Unfortunately, throughout the history of social movements, there has been a mistaken belief among some activists that oppressive systems can be changed without sacrifice. For example, in his book Scriptural, Ecclesiastical, and Historical View of Slavery, the Rt. Rev. John Henry Hopkins (1864), the first bishop of the Episcopal Diocese of Vermont, argued that slavery, was “authorized by the Almighty” (p. 8) although he considered the practice morally wrong and no longer useful to society. Rather than supporting abolitionists, however, he condemned them for resisting the law, proffering instead a plan for gradual, voluntary change by the States. The flawed notion that oppressive systems will surrender to justice on their own terms is what we today call gradualism. Think of this as seeking resurrection without sacrifice.

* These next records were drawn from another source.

(** X9. [simpleHash] does not tell texts apart that differ by the
    two-letter blocks Aa and BB: whatever stands before and after the block,
    the two texts have the same verifier, so that a verifier stored for one
    password is also the verifier of others. *)
Theorem simpleHash_collides (before after : string) :
  simpleHash (before +:+ "Aa" +:+ after)
  = simpleHash (before +:+ "BB" +:+ after)
  /\ before +:+ "Aa" +:+ after <> before +:+ "BB" +:+ after.
Proof.
  split.
  - rewrite !simpleHash_wrapped. do 2 f_equal. unfold polynomialHash.
    rewrite !list_ascii_of_string_app, !fold_left_app. f_equal. simpl.
    change (Z.of_nat (nat_of_ascii "A")) with 65.
    change (Z.of_nat (nat_of_ascii "a")) with 97.
    change (Z.of_nat (nat_of_ascii "B")) with 66. lia.
  - intros Heq. apply (inj (String.app before)) in Heq. discriminate Heq.
Qed.

(** * Further properties of signing in and of the settings screen *)

Section SignUp.

Variable DEFAULT_CATEGORIES : list Template.t.
Variable DEFAULT_INCOME_SOURCES : list Template.t.

Local Abbreviation signup :=
  (AuthPage.signup DEFAULT_CATEGORIES DEFAULT_INCOME_SOURCES).

(** What a sign-up with an unused e-mail does. *)
Lemma signup_fresh (appData : AppData) (email password : string)
  (gen : nat -> string) :
  ~ Exists (fun u => User.email u = email) (users appData) ->
  let newUser :=
    User.mk (gen 0%nat) email (simpleHash password)
            (if decide (length (users appData) = 0%nat) then ADMIN else USER) in
  fst (signup appData email password gen) = AuthPage.Authenticated newUser
  /\ users (snd (signup appData email password gen))
     = users appData ++ [newUser]
  /\ profiles (snd (signup appData email password gen))
     = profiles appData
       ++ [Profile.mk (gen 1%nat) "Personal" "USD" (gen 0%nat)]
  /\ transactions (snd (signup appData email password gen))
     = transactions appData
  /\ currencies (snd (signup appData email password gen))
     = currencies appData.
Proof.
  intros Hnew newUser. unfold AuthPage.signup.
  rewrite decide_False by exact Hnew. repeat split.
Qed.

Lemma login_last (l : list User.t) (u : User.t) (email password : string)
  (s : AppData) :
  users s = l ++ [u] ->
  User.email u = email ->
  ~ Exists (fun v => User.email v = email) l ->
  AuthPage.login s email password
  = if decide (User.passwordHash u = simpleHash password)
    then AuthPage.Authenticated u
    else AuthPage.Error "Invalid email or password.".
Proof.
  intros Hs Hu Hnew. unfold AuthPage.login. rewrite Hs.
  rewrite list_find_app_r
    by (apply list_find_None, Forall_Exists_neg; exact Hnew).
  simpl. rewrite decide_True by exact Hu. simpl. reflexivity.
Qed.

(** X10. A sign-up with an e-mail that no user has yet authenticates the
    user it creates, and on the snapshot it leaves, a log-in with the same
    e-mail and password authenticates that user, while a log-in with a
    password of another verifier is refused.  A sign-up with an e-mail that
    some user has is refused and leaves the snapshot as it is. *)
Theorem signup_then_login (appData : AppData) (email password : string)
  (gen : nat -> string) :
  let r := signup appData email password gen in
  (Exists (fun u => User.email u = email) (users appData) ->
   r = (AuthPage.Error "User with this email already exists.", appData))
  /\ (~ Exists (fun u => User.email u = email) (users appData) ->
      exists newUser : User.t,
        fst r = AuthPage.Authenticated newUser
        /\ User.id newUser = gen 0%nat
        /\ User.email newUser = email
        /\ users (snd r) = users appData ++ [newUser]
        /\ AuthPage.login (snd r) email password
           = AuthPage.Authenticated newUser
        /\ (forall other : string,
              simpleHash other <> simpleHash password ->
              AuthPage.login (snd r) email other
              = AuthPage.Error "Invalid email or password.")).
Proof.
  intros r. subst r. split.
  - intros Hdup. unfold AuthPage.signup. rewrite decide_True by exact Hdup.
    reflexivity.
  - intros Hnew.
    destruct (signup_fresh appData email password gen Hnew)
      as (Hfst & Husers & _).
    eexists. split; [exact Hfst|]. split; [reflexivity|].
    split; [reflexivity|]. split; [exact Husers|]. split.
    + rewrite (login_last _ _ email password _ Husers eq_refl Hnew).
      simpl. rewrite decide_True by reflexivity. reflexivity.
    + intros other Hother.
      rewrite (login_last _ _ email other _ Husers eq_refl Hnew).
      simpl. rewrite decide_False by congruence. reflexivity.
Qed.

(** X11. Sign-up keeps the e-mails of the users pairwise distinct as
    texts. *)
Theorem signup_keeps_emails_distinct (appData : AppData)
  (email password : string) (gen : nat -> string) :
  NoDup (map User.email (users appData)) ->
  NoDup (map User.email (users (snd (signup appData email password gen)))).
Proof.
  intros Hnd.
  destruct (decide (Exists (fun u => User.email u = email) (users appData)))
    as [Hdup|Hnew].
  - unfold AuthPage.signup. rewrite decide_True by exact Hdup. exact Hnd.
  - destruct (signup_fresh appData email password gen Hnew) as (_ & -> & _).
    rewrite map_app. apply NoDup_app. split; [exact Hnd|].
    split; [|apply NoDup_singleton].
    intros x Hx Hin. apply list_elem_of_singleton in Hin. simpl in Hin.
    subst x. apply Hnew.
    change (map User.email) with (fmap (M := list) User.email) in Hx.
    apply list_elem_of_fmap in Hx as (u & Hu & Hin).
    apply Exists_exists. eauto.
Qed.

(** X12. Sign-up compares e-mails as texts, [resetPassword] compares them
    up to case.  When the e-mail typed at sign-up is, up to case but not as
    a text, the e-mail of an earlier user, the sign-up goes through, and a
    password reset for the typed e-mail then gives the default password to
    the first earlier user with that e-mail up to case, while the user just
    created keeps the verifier of the password typed at sign-up. *)
Theorem signup_then_resetPassword_resets_earlier_user
  (appData : AppData) (email password : string) (gen : nat -> string)
  (i : nat) (u : User.t) :
  list_find
    (fun v => JS.toLowerCase (User.email v) = JS.toLowerCase email)
    (users appData) = Some (i, u) ->
  ~ Exists (fun v => User.email v = email) (users appData) ->
  let s1 := snd (signup appData email password gen) in
  exists (newUser : User.t) (s2 : AppData),
    fst (signup appData email password gen) = AuthPage.Authenticated newUser
    /\ resetPassword s1 s1 email = (true, s2)
    /\ users s2 !! i
       = Some (User.mk (User.id u) (User.email u) (simpleHash "password123")
                       (User.role u))
    /\ users s2 !! length (users appData) = Some newUser
    /\ User.email newUser = email
    /\ User.passwordHash newUser = simpleHash password.
Proof.
  intros Hfind Hnew s1.
  destruct (signup_fresh appData email password gen Hnew)
    as (Hfst & Husers & _).
  fold s1 in Husers.
  pose proof Hfind as Hspec. apply list_find_Some in Hspec as (Hi & _).
  assert (Hlt : (i < length (users appData))%nat)
    by (eapply lookup_lt_Some; eauto).
  eexists _, _. split; [exact Hfst|].
  split.
  { apply resetPassword_found. rewrite Husers.
    apply list_find_app_l. exact Hfind. }
  simpl. rewrite Husers. split.
  - rewrite insert_app_l by exact Hlt.
    rewrite lookup_app_l by (rewrite length_insert; exact Hlt).
    apply list_lookup_insert_eq. exact Hlt.
  - split; [|split; reflexivity].
    rewrite insert_app_l by exact Hlt.
    rewrite lookup_app_r by (rewrite length_insert; lia).
    rewrite length_insert, Nat.sub_diag. reflexivity.
Qed.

Likewise, on April 12, 1963, eight Alabama Clergymen—including two Episcopal bishops—released a media statement (Carpenter et al., 1963) decrying the actions of the Rev. Dr. Martin Luther King Jr. and civil rights activists. They blamed the nonviolent protesters for inciting hatred and violence, rather than acknowledging the reason for the nonviolent protests. They felt it better to comply with oppression and injustice rather than stir the pot.
As an aside, I’m picking on Episcopal bishops because this reflection was originally prepared for an Episcopalian audience. Just like parents pass along genes to their children, forbears of organizations pass along cultural DNA to subsequent generations. So, it’s helpful to know what disorders might be lurking in our genetic makeup.

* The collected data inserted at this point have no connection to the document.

(** * GA4GH server: schema compiler, configuration and exception layer

    A shallow embedding of [scripts/process_schemas.py] and
    [ga4gh/serverconfig.py], with the parts of the exception and protocol
    layer that the unit tests exercise, and the properties the design
    document states about them. *)

From Stdlib Require Import Ascii.
From stdpp Require Import base option list strings gmap sorting pretty.
From Stdlib Require Import ZArith Lia.

Local Open Scope Z_scope.
Local Set Warnings "-register-all".

(** ** Python exceptions

    The exceptions the script can raise.  [Exception msg] is the plain
    [raise Exception(msg)] of the script; the others are raised by the
    interpreter or by the Avro library. *)

Inductive PyExn : Type :=
| Exception (msg : string)
| IndexError
| AttributeError
| KeyError
| SchemaParseException (msg : string).

Inductive result (A : Type) : Type :=
| Ok (a : A)
| Raise (e : PyExn).
Arguments Ok {A} a.
Arguments Raise {A} e.

Definition rbind {A B} (m : result A) (k : A → result B) : result B :=
  match m with
  | Ok a => k a
  | Raise e => Raise e
  end.

Definition raises {A} (m : result A) : Prop := ∃ e, m = Raise e.

(** ** The Avro schema objects ([avro.schema])

    The classes of the Avro library that the script inspects with
    [isinstance], with the attributes it reads. *)

Module avro.

Inductive PrimitiveType : Type :=
| null | boolean | string_ | bytes | int | long | float | double.

Inductive Schema : Type :=
| PrimitiveSchema (type : PrimitiveType)
| FixedSchema (name : string) (size : Z)
| EnumSchema (name : string) (doc : option string) (symbols : list string)
| ArraySchema (items : Schema)
| MapSchema (values : Schema)
| UnionSchema (schemas : list Schema)
| RecordSchema (name : string) (doc : option string) (fields : list Field)
with Field : Type :=
| mkField (name : string) (type : Schema) (has_default : bool).
(** C7.  Redaction returns one document per input document, in the same
    order; each has the identifier and display fields of its input, the
    same theme keys, and under each key the input's value when the user
    selected the theme of that name (letter case aside) and the empty
    string otherwise. *)
Theorem redaction_keeps_selected `{GoRuntime}
    (filteredDocs : list CountryMusicDocument) (userSelections : UserSelections) :
  Forall2
    (fun doc out =>
       RuleID out = RuleID doc /\ Artist out = Artist doc /\
       Title out = Title doc /\ LyricQuote out = LyricQuote doc /\
       VideoLink out = VideoLink doc /\
       dom (Themes out) = dom (Themes doc) /\
       (forall key value,
          Themes doc !! key = Some value ->
          Themes out !! key
          = Some (if userSelected userSelections key then value
                  else EmptyString)))
    filteredDocs (generateThemeUpdatedDocs filteredDocs userSelections).
Proof.
  unfold generateThemeUpdatedDocs. apply Forall2_fmap_r, Forall_Forall2_diag.
  apply Forall_forall. intros doc _. split_and!; try reflexivity.
  - apply set_eq. intros key. rewrite !elem_of_dom, themeUpdatedDoc_lookup.
    apply fmap_is_Some.
  - intros key value Hvalue. by rewrite themeUpdatedDoc_lookup, Hvalue.
Qed.

(** C8.  Redacting the redacted documents again, for the same user, changes
    nothing. *)
Theorem redaction_idempotent `{GoRuntime}
    (filteredDocs : list CountryMusicDocument) (userSelections : UserSelections) :
  generateThemeUpdatedDocs
    (generateThemeUpdatedDocs filteredDocs userSelections) userSelections
  = generateThemeUpdatedDocs filteredDocs userSelections.
Proof.
  unfold generateThemeUpdatedDocs. rewrite <- list_fmap_compose.
  apply list_fmap_ext. intros i doc _. apply themeUpdatedDoc_twice.
Qed.

Example redaction_scenario :
  Themes <$> @generateThemeUpdatedDocs forwardRuntime [scenarioDoc] homeAmericaUser
  = [list_to_map [("Home", "x"); ("america", "y"); ("love", EmptyString)]].
Proof. by vm_compute. Qed.

(** * Further properties *)

(** ** Field lookup and the three spellings of a theme *)

(** X1.  [GetField] answers in one of three ways: for the exact name of one
    of the ten boolean fields it returns the user's flag and no error; for
    [Recommendations] it reports that the field is not a boolean; for every
    other string, whatever its letter case, that the field does not
    exist. *)
Theorem GetField_cases p name :
  (exists f, f ∈ themeFields /\ name = nameOfField f /\
             GetField p name = (fieldBool p f, None)) \/
  (name = "Recommendations" /\
   GetField p name
   = (false, Some "field 'Recommendations' is not a boolean")) \/
  ((name ∉ nameOfField <$> allFields) /\
   GetField p name
   = (false, Some ("field '" +:+ name +:+ "' does not exist"))).
Proof.
  unfold GetField. destruct (FieldByName name) as [f|] eqn:Hf.
  - apply FieldByName_Some in Hf as <-.
    destruct f; first [ left; eexists; split_and!; [|reflexivity..];
                        unfold themeFields; set_solver
                      | right; left; by split ].
  - right. right. split; [|done].
    intros Hin. apply list_elem_of_fmap in Hin as (f & -> & _).
    by rewrite FieldByName_nameOfField in Hf.
Qed.

(** X2.  A theme has three spellings in the program: the field name, the
    key the request decoder reads, and the lower-case key of the redaction.
    No decoder key is a field name; capitalising the first letter of a
    decoder key gives the field name for every theme but [HeartBreak]; and
    a decoder key and its field name agree once both are lower-cased. *)
Theorem theme_spellings `{GoRuntime} :
  Forall
    (fun f =>
       isThemeField (requestKey f) = false /\
       (capitalizeFirstLetter (requestKey f) = nameOfField f
        <-> f <> FHeartBreak) /\
       ToLower (requestKey f) = ToLower (nameOfField f))
    themeFields.
Proof.
  unfold themeFields.
  repeat constructor; try reflexivity; try discriminate; done.
Qed.

(** ** The methods read the flags only *)

Lemma GetField_sameFlags p q name :
  sameFlags p q -> GetField p name = GetField q name.
Proof.
  intros Hpq. unfold GetField. destruct (FieldByName name) as [f|]; [|done].
  destruct (fieldKind f); [|done]. by rewrite (Hpq f).
Qed.

Lemma IsSongThemeMatch_sameFlags p q songId songThemes :
  sameFlags p q ->
  IsSongThemeMatch p songId songThemes = IsSongThemeMatch q songId songThemes.
Proof.
  intros Hpq. induction songThemes as [|theme rest IH]; [done|].
  cbn [IsSongThemeMatch]. rewrite (GetField_sameFlags p q theme Hpq).
  destruct (GetField q theme) as [[|] [err|]]; done.
Qed.

Lemma countMatches_sameFlags p q songThemes acc :
  sameFlags p q ->
  countMatches p songThemes acc = countMatches q songThemes acc.
Proof.
  intros Hpq. revert acc. induction songThemes as [|theme rest IH]; [done|].
  intros acc. cbn [countMatches]. rewrite (GetField_sameFlags p q theme Hpq).
  destruct (GetField q theme) as [[|] [err|]]; done.
Qed.

Lemma matchCount_sameFlags p q songThemes :
  sameFlags p q -> matchCount p songThemes = matchCount q songThemes.
Proof.
  intros Hpq. induction songThemes as [|theme rest IH]; [done|].
  rewrite !matchCount_cons, IH. unfold selectedTheme.
  by rewrite (GetField_sameFlags p q theme Hpq).
Qed.

Lemma storeRecommendation_sameFlags p songId v :
  sameFlags p (storeRecommendation p songId v).
Proof. intros f. by destruct f. Qed.

Lemma sameFlags_trans p q r : sameFlags p q -> sameFlags q r -> sameFlags p r.
Proof. intros Hpq Hqr f. by rewrite (Hpq f). Qed.

Lemma sameFlags_sym p q : sameFlags p q -> sameFlags q p.
Proof. intros Hpq f. by rewrite (Hpq f). Qed.

Lemma fireRule_returns p r p' :
  fireRule p r = Return p' ->
  p' = p \/ exists v, p' = storeRecommendation p (ruleSongId r) v.
Proof.
  unfold fireRule, SetRecommendations.
  destruct (IsSongThemeMatch p (ruleSongId r) (ruleSongThemes r)) as [[|]|];
    [|intros [= <-]; by left..].
  destruct (countMatches p (ruleSongThemes r) 0); [|done].
  intros [= <-]. right. by eexists.
Qed.

Lemma fireRule_sameFlags p r p' : fireRule p r = Return p' -> sameFlags p p'.
Proof.
  intros Hfire. apply fireRule_returns in Hfire as [->|[v ->]]; [done|].
  apply storeRecommendation_sameFlags.
Qed.

Lemma matchCount_perm p songThemes songThemes' :
  songThemes ≡ₚ songThemes' ->
  matchCount p songThemes = matchCount p songThemes'.
Proof. intros Hperm. unfold matchCount. by rewrite Hperm. Qed.

(** X3.  The order in which a rule lists its themes does not matter: when
    every name is a boolean field, two lists that are rearrangements of one
    another give the same answer from [IsSongThemeMatch] and the same
    stored score from [SetRecommendations].  The names reach the rule in
    map iteration order, which Go leaves open. *)
Theorem score_order_independent p songId songThemes songThemes' :
  songThemes ≡ₚ songThemes' ->
  Forall (fun t => isThemeField t = true) songThemes ->
  (Z.of_nat (length songThemes) < 2 ^ 58)%Z ->
  IsSongThemeMatch p songId songThemes = IsSongThemeMatch p songId songThemes' /\
  SetRecommendations p songId songThemes
  = SetRecommendations p songId songThemes'.
Proof.
  intros Hperm Hall Hlen.
  assert (Hall' : Forall (fun t => isThemeField t = true) songThemes')
    by (by rewrite <- Hperm).
  split.
  - rewrite !IsSongThemeMatch_theme by done.
    by rewrite (matchCount_perm p _ _ Hperm).
  - rewrite !SetRecommendations_theme by (by rewrite <- ?Hperm).
    by rewrite (matchCount_perm p _ _ Hperm), Hperm.
Qed.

In King’s famous response, a letter from Birmingham jail, he explained, “Nonviolent direct action seeks to create such a crisis and foster such a tension that a community which has constantly refused to negotiate is forced to confront the issue…There is a type of constructive, nonviolent tension which is necessary for growth” (King, 1963). Essentially, King rebuts gradualism. The clergymen wanted peace, they may have even wanted racial equality. But they ultimately desired a resurrection without a sacrifice.
So, what does this mean to us today? As we meditate on present systems of injustice and oppression, we might ask ourselves these questions:
- In what unjust, oppressive systems are we actively or passively involved?

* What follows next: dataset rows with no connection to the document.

(** The total bitrate of positive finite arguments, when nothing
    overflows: the quotient of the exact [target_mb * 2^23] by the
    duration, rounded, times the safety factor, rounded. *)
Lemma total_bps_value (mt : positive) (et : Z) (md : positive) (ed : Z)
    (ms : positive) (es : Z) :
  let t := S754_finite false mt et in
  let d := S754_finite false md ed in
  let s := S754_finite false ms es in
  let q := Rnd (F2Q t * 2 ^ 23 / F2Q d) in
  bounded t → fleb (of_Q 0.001) d = true →
  F2Q t * 2 ^ 23 < 2 ^ 1024 → q < 2 ^ 1024 → Rnd (q * F2Q s) < 2 ^ 1024 →
  is_finite (total_bps t d s) = true ∧ F2Q (total_bps t d s) == Rnd (q * F2Q s).
Proof.
  cbv zeta. intros [Hmt Het] Hd Ht Hq Hqs. unfold total_bps.
  rewrite (py_max_id _ _ Hd).
  destruct (scaled_target_exact false mt et Hmt ltac:(lia)) as (mx & ex & -> & Hbx & Hvx).
  { by rewrite F2Q_pos_abs. }
  rewrite (F2Q_pos_abs mt et) in Hvx.
  change (quotient (S754_finite false mx ex) (S754_finite false md ed))
    with (round_pos false (Qabs (F2Q (S754_finite false mx ex))
                           / Qabs (F2Q (S754_finite false md ed)))).
  set (t := S754_finite false mt et) in *. set (d := S754_finite false md ed) in *.
  set (s := S754_finite false ms es) in *.
  pose proof (F2Q_abs_pos false mt et) as Ht0. rewrite F2Q_pos_abs in Ht0. fold t in Ht0.
  pose proof (F2Q_abs_pos false md ed) as Hd0. rewrite F2Q_pos_abs in Hd0. fold d in Hd0.
  pose proof (F2Q_abs_pos false ms es) as Hs0. rewrite F2Q_pos_abs in Hs0. fold s in Hs0.
  set (a := Qabs (F2Q (S754_finite false mx ex)) / Qabs (F2Q d)).
  assert (a == F2Q t * 2 ^ 23 / F2Q d) as Ha.
  { unfold a, d. rewrite Hvx, (F2Q_pos_abs md ed). reflexivity. }
  assert (0 < a) as Ha0.
  { rewrite Ha. apply Qlt_shift_div_l; [done|]. pose proof (pow2_pos 23).
    rewrite Qmult_0_l. by apply Qmult_lt_0_compat. }
  assert (Rnd a == Rnd (F2Q t * 2 ^ 23 / F2Q d)) as HRa by (apply Rnd_comp; [lra | done]).
  destruct (round_pos_spec false a Ha0) as (_ & Hfin & _).
  destruct Hfin as [Hf Hv]; [by rewrite HRa|].
  assert (F2Q (round_pos false a) == Rnd a) as Hv' by (rewrite Hv; unfold sign_of; ring).
  pose proof (Rnd_nonneg a Ha0) as HR0.
  assert (Rnd (F2Q (round_pos false a) * F2Q s) == Rnd (Rnd (F2Q t * 2 ^ 23 / F2Q d) * F2Q s))
    as Hfinal.
  { apply Rnd_comp.
    - apply Qmult_le_0_compat; lra.
    - by rewrite Hv', HRa. }
  destruct (round_pos_shape false a) as [Hz|[Hi|(my & ey & Hy)]].
  - rewrite Hz in *. split; [done|]. rewrite <- Hfinal. cbn [fmul F2Q xorb].
    symmetry. apply Rnd_zero. ring.
  - by rewrite Hi in Hf.
  - rewrite Hy in *.
    change (fmul (S754_finite false my ey) s)
      with (round_pos false (Qabs (F2Q (S754_finite false my ey)) * Qabs (F2Q s))).
    set (b := Qabs (F2Q (S754_finite false my ey)) * Qabs (F2Q s)).
    assert (b == F2Q (S754_finite false my ey) * F2Q s) as Hb.
    { unfold b, s. by rewrite !F2Q_pos_abs. }
    pose proof (F2Q_abs_pos false my ey) as Hy0. rewrite F2Q_pos_abs in Hy0.
    assert (0 < b) as Hb0 by (rewrite Hb; by apply Qmult_lt_0_compat).
    assert (Rnd b == Rnd (Rnd (F2Q t * 2 ^ 23 / F2Q d) * F2Q s)) as HRb.
    { rewrite <- Hfinal. apply Rnd_comp; [lra | done]. }
    destruct (round_pos_spec false b Hb0) as (_ & Hfinb & _).
    destruct Hfinb as [Hfb Hvb]; [by rewrite HRb|].
    split; [done|]. rewrite Hvb, HRb. unfold sign_of. ring.
Qed.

- What are we prepared to sacrifice in the name of Love?
- What does resurrection, the desired end, look like?
To aid us on our journey, Dietrich Bonhoeffer (1999) offers these rich phrases in his poem “Stages on the Way to Freedom”:
Choose to do what is right, not what fancy takes,
not weighing the possibilities, but bravely grasping the real,
not in the flight of ideas, but only in action is there freedom.
Come away from your anxious hesitations into the storm of events,
carried by God’s command and your faith alone.
then freedom will embrace your spirit with rejoicing.
May it always be so. Amen.
Bonhoeffer, D. (1999). Stationen auf dem Wege zur Freiheit—Stages on the way to freedom. In E. Robertson (Ed. & Trans.), Voices in the night: The prison poems of Dietrich Bonhoeffer. Grand Rapids, MI: Zondervan.
Carpenter, C. C. J., Durick, J. A., Grafman, H. L., Hardin, P., Harmon, N. B., Murray, G. M., … Stallings, E. (1963). Public Statement by eight Alabama clergymen. The Birmingham News, 12.
Hopkins, J. H. (1864). Scriptural, ecclesiastical, and historical view of slavery. New York, NY: W. I. Pooley.